En effet, tandis qu’aujourd’hui le souverain donne à l’un mission de juger ; à l’autre, puissance d’administrer ; à un troisième, l’amirauté ; à celui-ci, les travaux publics ; à celui-là, les finances, etc., et assigne à chacun un salaire ; le grand feudataire octroyait à se hauts barons, à perpétuité et irrévocablement, pour eux et leurs hoirs, moyennant redevance d’hommes et quelquefois d’argent, comtés, duchés et marquisats ; ceux-ci à leur tour concédaient vicomtes, seigneuries et châtellenies, et ainsi de suite, le dernier de la chaîne réunissant en soi autant de fonctions ou droits seigneuriaux que le roi lui-même.

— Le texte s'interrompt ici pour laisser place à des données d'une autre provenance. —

(* ===== verification/Prelude.v ===== *)
(** * Verification of the engine's money and capacity core

    The engine is a Rust workspace ([crates/]) that serves customer requests to
    language, image, song and 3D models through pools of provider subscriptions.
    A router authenticates a request, buffers its body under byte budgets,
    resolves the requested models and runs a chain of attempts on the provider
    planes.  A plane admits the request against a prepaid account, places it on a
    provider profile, retries on others while nothing has been delivered, meters
    it from the provider's own usage report, prices it, and settles it in a
    durable ledger.  This library models the parts that
    decide about money and capacity, as executable definitions that follow the
    code, and proves the properties the rest of the engine relies on.

    ** Conventions

    Integers are [Z] at the width of the code: [checked_*] for checked
    arithmetic and conversions, [sat_*] for saturating, [wrap_*] for the plain
    operators of the release profile (which wraps).  [Result] is [result] with
    its error monad; [Option] is [option].  SQL tables and hash maps are [gmap]s,
    vectors are lists.  The clock, random identifiers and the answers of the
    operating system, the network and other processes are arguments.  A
    transaction that fails leaves no database; an operation over several
    transactions returns the database it leaves behind.  Atomics and mutexes
    become step relations whose steps are single atomic operations.

    ** Files

    - [Prelude]: widths, [result], finite sums, transition systems, tactics.
    - [Text]: the [str] operations of the standard library the engine uses.
    - [ApiLimits] ([crates/api-limits]): byte limits, admission units, parsing of
      limit variables, relations between limits.
    - [Budget] ([crates/bounded-body/src/budget.rs]): shared weighted budgets and
      owned reservations, sequentially and as interleaved atomic steps.
    - [BodyStore] ([crates/bounded-body/src/storage.rs]): the body store in memory
      and in a spool file, with every I/O outcome explicit.
    - [LedgerDb], [Accounts], [Settlement] ([crates/registry/src/lib.rs], SQLite
      lane): the billing tables with their unique indexes and triggers; accounts,
      keys, discounts, top-ups; reservations, delivery leases, the settlement
      outbox, group election, cancellation, crash recovery, retention.
    - [LedgerInv], [Billing], [SettleSpec], [Admission], [LedgerDemo]: the
      accounting invariant, all operations as one transition system, and the
      specifications of single operations; a concrete run for the witnesses.
    - [Tariffs], [MeterUsage] ([crates/metering/src/lib.rs]): price tables, costs,
      multipliers; usage read from JSON bodies and event streams.
    - [TurnMeter]: price epochs, usage records, stream merging and checked costs
      that [kimi.rs] and [glm.rs] of [crates/metering/src] carry in the same form;
      [KimiTariffs], [GlmTariffs], [CodexTariffs], [GeminiTariffs]: the catalogues,
      tariffs, credits and usage readers of the four providers.
    - [Tripo3d], [MediaTariffs] ([crates/metering/src/tripo3d.rs],
      [openai_image.rs], [suno.rs]): credit and image tariffs.
    - [TariffPayload] ([crates/registry/src/pricing/tariffs.rs],
      [crates/forward/src/pricing/tariff_book.rs],
      [crates/server/src/tariff_admin.rs]): the payloads of tariff overrides, their
      parsing, and the compiled catalogue they are seeded from.
    - [TariffBook] (the same files and [crates/server/src/admin.rs]): the override
      table, the book read from it, reserve and charge bases, the Control API.
    - [Controls] ([crates/forward/src/validation.rs]): optional request fields.
    - [Calendar] ([crates/forward/src/lifecycle.rs]): subscription expiry dates.
    - [TurnQueue] ([crates/forward/src/glm/queue.rs] and its copies): the bounded
      delivery queue of priced turns.
    - [Breaker] ([crates/forward/src/breaker.rs]): the upstream circuit breaker.
    - [Waits]: the quiet wait between rounds and stable sorting by a key.
    - [PoolHealth] ([crates/pool/src/lib.rs]): authentication health, slots and
      cooling of the subscription pool.
    - [CodexHealth], [CodexPool] ([crates/forward/src/codex/health.rs], [mod.rs],
      [transport.rs], [runner.rs]): health and admission of a home, selection in
      three passes, rotation of a turn.
    - [GlmSelect], [GlmAttempt], [GlmPoll] ([crates/forward/src/glm/selection.rs],
      [transport.rs], [pool.rs], [gateway.rs]): placement of a request on a
      profile, the attempt loop with profile health, and idle quota polling.
    - [KimiPlane] ([crates/forward/src/kimi/selection.rs], [transport.rs],
      [pool.rs], [gateway.rs]): verdicts, profile and model health, placement and
      the two nested attempt loops.
    - [GlmSettle] ([gateway.rs], [crates/forward/src/settlement_policy.rs]): the
      amount a delivered turn settles for.
    - [RouterWire], [RouterCatalog], [RouterPolicy], [RouterRoute], [RouterBody],
      [RouterModels] ([crates/router/src]): headers, the proxied hop and the
      authentication preflight; the model catalogue with its cache; selectors and
      the account policy; the universal route with serial fallback; reading a
      body; configuration and the public model list.
    - [Ingress] ([crates/forward/src/execution.rs], [proxy.rs]): the identity and
      the credentials a plane reads from a request.
    - [RouterAuthority] ([crates/server/src/router_*.rs]): the producers behind
      the router's preflights, composed with the router's readers.
    - [Affinity] ([crates/forward/src/affinity.rs]): cache-lineage affinity.
    - [MediaPlane], [MediaLease], [MediaDrain]: what the Suno and Tripo3D planes
      share, selection and attempts, leases and quota readers under interleaving,
      and the detached drain with its records.
    - [SunoPlane], [SunoSettle] ([crates/forward/src/suno]): verdicts, health,
      admission and creation; polls, drain and settlement.
    - [TripoAdmit], [TripoPlane], [TripoSettle] ([crates/forward/src/tripo3d]):
      admission of every task kind with upload pins; verdicts, health, balance and
      creation; polls, drain and settlement.
    - [GeminiQuota], [GeminiPool], [GeminiMoney], [GeminiTurn]
      ([crates/forward/src/gemini/pool.rs], [config.rs], [calibration.rs],
      [billing.rs], [api.rs]): quota evidence with its binary64 shares; health,
      tokens, probes and selection; reservations and settlement; the verdicts of an
      attempt, the rotation of a request and the task behind a started stream.

    ** How the parts interact

    [Settlement] writes through [LedgerDb] and [Accounts]; [BodyStore] pays for
    its bytes with the reservations of [Budget]; [MeterUsage] produces the usage
    that [Tariffs] prices; [TariffPayload] turns the compiled tariffs of every
    provider into payloads and back, and [TariffBook] stores, resolves and charges
    them.  [GlmAttempt] and [KimiPlane] select with [GlmSelect], which is generic in
    the reason a profile is ineligible; [CodexPool] admits with [CodexHealth];
    [GlmPoll] drains [TurnQueue] under the barrier that its leases respect.
    [RouterRoute] stamps the identities that [Ingress] reads, and
    [RouterAuthority] answers the preflights of [RouterWire], [RouterPolicy] and
    [RouterModels] from the definitions that admit and price a request.
    [GeminiTurn] selects with [GeminiPool], which reads [GeminiQuota], and closes
    its admission with [GeminiMoney], which charges through [TariffBook] and
    [GeminiTariffs].

    Interfaces are classes.  [UsageCodec] of [LedgerDb] is the stored form of a
    usage record ([serde_json]); its law is that reading returns what was written,
    the ledger theorems hold for every codec and [LedgerDemo] gives an instance.
    [TurnWire] of [TurnMeter] is what differs between the KIMI and GLM usage
    readers.  [PayloadSerde] of [TariffPayload] is the set of derived struct
    codecs with the laws [PayloadSerdeOk]; [FieldCodec] is an instance.
    [Authority] of [TariffBook] is the digest and the order of a listing, with the
    laws [AuthorityOk] and an instance in [Demo].  [PlaneVerdict] of [MediaPlane]
    is what a verdict of a media plane permits, with its laws; the two planes are
    its instances, and selection and attempts are proved once.  JSON parsers are
    parameters of the sections that use them.

    ** What the theorems show

    - C1-C5, the ledger.  In every reachable database money is conserved per
      account and the reserved column is the sum of open holds; as long as a
      request of an execution group is stored at most one attempt of it is paid;
      settlement and admission are exact; closed reservations are final.
    - C6, Anthropic costs are the exact sum modulo [2^128], and the exact sum at
      rates of at most a dollar per token, which every compiled card has and a
      stored override may not.
    - C7-C15, the router.  A failed attempt is replaced only on proof that nothing
      was executed; a chain holds only models that were resolved, preferred and
      granted; bodies leak no budget; the catalogue cache has one refresh in
      flight and accepts only well-formed entries; the policy preflight acts on
      the first verdict; selectors are read unambiguously; the hop to a plane
      passes what it may; the authentication preflight ends.
    - C16-C20, the contracts between router and planes.  Prices, policy and
      credentials mean the same on both sides, a price list being dropped whole
      exactly when an override starts a tier at zero; authorization depends on
      the set of credentials and admits a customer key with its balance capped by
      what its limit leaves; the stamped identity is read back.
    - C21-C22, affinity.  Sessions do not cross tenants; a growing conversation
      without native ids stays at its home, in a store that is below its cap and
      holds no conflicting binding.
    - C23-C29, the media planes.  Creations are acknowledged at most once and
      answered only with a drain, and capacity counts as exhausted only when it
      is for the admitted request; attributed credits are the generation's own
      plus what moved without a lease; admission of Tripo3D tasks reserves the
      published price, but for an unannounced style picture; settlements are
      exact, and a drain ends and settles once.
    - C30-C33, the Gemini plane.  A request is left without a profile exactly by
      shutdown, exclusion, lost grants and the hard axes (quota and the deadline of
      the model), never by cooling the profile; one refresh serves a burst; the
      rotation ends and never replays a request a profile judged, and an answer or
      a stream, however it ends, is settled by one call, or none once the pinned
      version is gone; measured usage is charged its exact cost at the pinned
      tariff, at rates of at most a dollar per token.
    - C34-C35, tariff overrides.  What admission pinned is what settlement
      charges on every later table for the pinned family, other families being
      repriced; publishing never retries, and its answers after a lost race are
      enumerated.
    - C36, a subscription is dead exactly by an operator's kill, an imported
      verdict, or what clean probes corroborate.
    - C37-C38, the rotations of the Codex and KIMI planes end and replace only what
      may be replaced; the KIMI plane reports exhausted capacity only from a step
      that was starved, a calibrated request being bound to its one profile.
    - C39-C40, turns leave the delivery queue in order and none silently; a body
      is read back exactly.

    Further theorems of the files state the remaining parts in the same way, among
    them idempotent settlement and top-ups, crash recovery, exact and conservative
    tariffs of every provider, the GLM plane, the health of Codex homes, the
    breaker, the priced model list, the Suno drain and interleaved budgets.

    ** Bounds and fuel

    [drain_loop] of [GlmPoll] runs with the queue's length plus one, since every
    round but the last removes an event ([drain_loop_enough]); [attempt_loop] of
    [GlmAttempt] and that of [MediaPlane] run with one more than the number of
    profiles, that of [KimiPlane] with the waits plus three times the profiles plus
    one (C38), [rotate] of [CodexPool] with the waits plus the homes plus one (C37),
    and [run_turn] of [GeminiTurn] with the waits times one more than the profiles,
    plus the profiles, plus one (C32).  The drains of Suno and Tripo3D run 601 and
    901 polls, their deadline of 1800 seconds over the interval plus one (C29 for
    Tripo3D).  [chunks] of [RouterModels] runs with the length of its list and
    [fraction_end] of [RouterCatalog] with the length of its text.  The loops
    are shown to have enough, and the last two advance through their input in every
    step; every other recursion is structural.  Environment assumptions are stated where they are used: a clock that does not go back and
    stays below the [i64] maximum ([Breaker]), signals in the order of their times
    ([CodexHealth]), fewer than [2^32] live leases and [2^64] turns ([GlmPoll]),
    64-bit token counts (tariffs).

    ** Not modelled

    The PostgreSQL lane repeats the billing lifecycle on another SQL engine; the
    analytics and calibration tables record what was decided elsewhere.  HTTP
    forwarding, configuration, metrics and process wiring are I/O (of a started
    Gemini stream the sends, reads and translated chunks are arguments), and the
    auth bot talks to a messenger and to browsers.  A Codex turn may also end early
    on an abort that races with it; [run_turn] of [CodexPool] leaves that out.
    The translation of Gemini bodies, its batch jobs and capacity calibration, the
    upload routes and roster reload of the media planes, and session cookies are
    left out.  The subscription pool's capacity estimate and placement, and the
    window caps of the Codex reserve are floating point without a bearing on money;
    the latter are an argument of [CodexPool]. *)
From stdpp Require Export base tactics decidable numbers list list_numbers strings pretty gmap sets relations.
From Stdlib Require Export Lia.
#[global] Open Scope Z_scope.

Ainsi, chez ces âmes tout à la fois simples et hautaines, qui ne connaissaient d’occupation digne d’elles que la guerre, de supériorité que celle des armes, de magistrature que le règlement de leurs affaires domestiques (c’est-à-dire le travail de leurs serfs, les rentrées de leurs droits seigneuriaux, le produit des frais de justice, amendes et confiscations), la division de la souveraineté, après que de longues querelles eurent mis les alleux sous la dépendance les uns des autres, fut conçue sous l’idée d’un fractionnement intégral, non d’un dédoublement. L’abstraction, dans ces temps de ténèbres, n’allait pas plus loin. Charlemagne ayant institué des commissaires pour tenir en son nom les assises dans son vaste empire, et juger dans chaque localité les contestations et les délits, préludant ainsi à une distribution régulière des pouvoirs, ces commissaires impériaux (missi dominici) ne furent pas plutôt entrés en fonctions qu’ils s’établirent en suzerains dans les lieux qui leur avaient été assignés, et se mirent à vendre fiefs et juridictions. Pour eux, la charge de rendre justice entraînait domaine et propriété. Ces usurpations se maintinrent malgré les efforts de l’empereur : et bientôt, grâce à l’incapacité de ses successeurs, qui ne comprenaient rien au système du dédoublement, elles se légitimèrent par la prescription.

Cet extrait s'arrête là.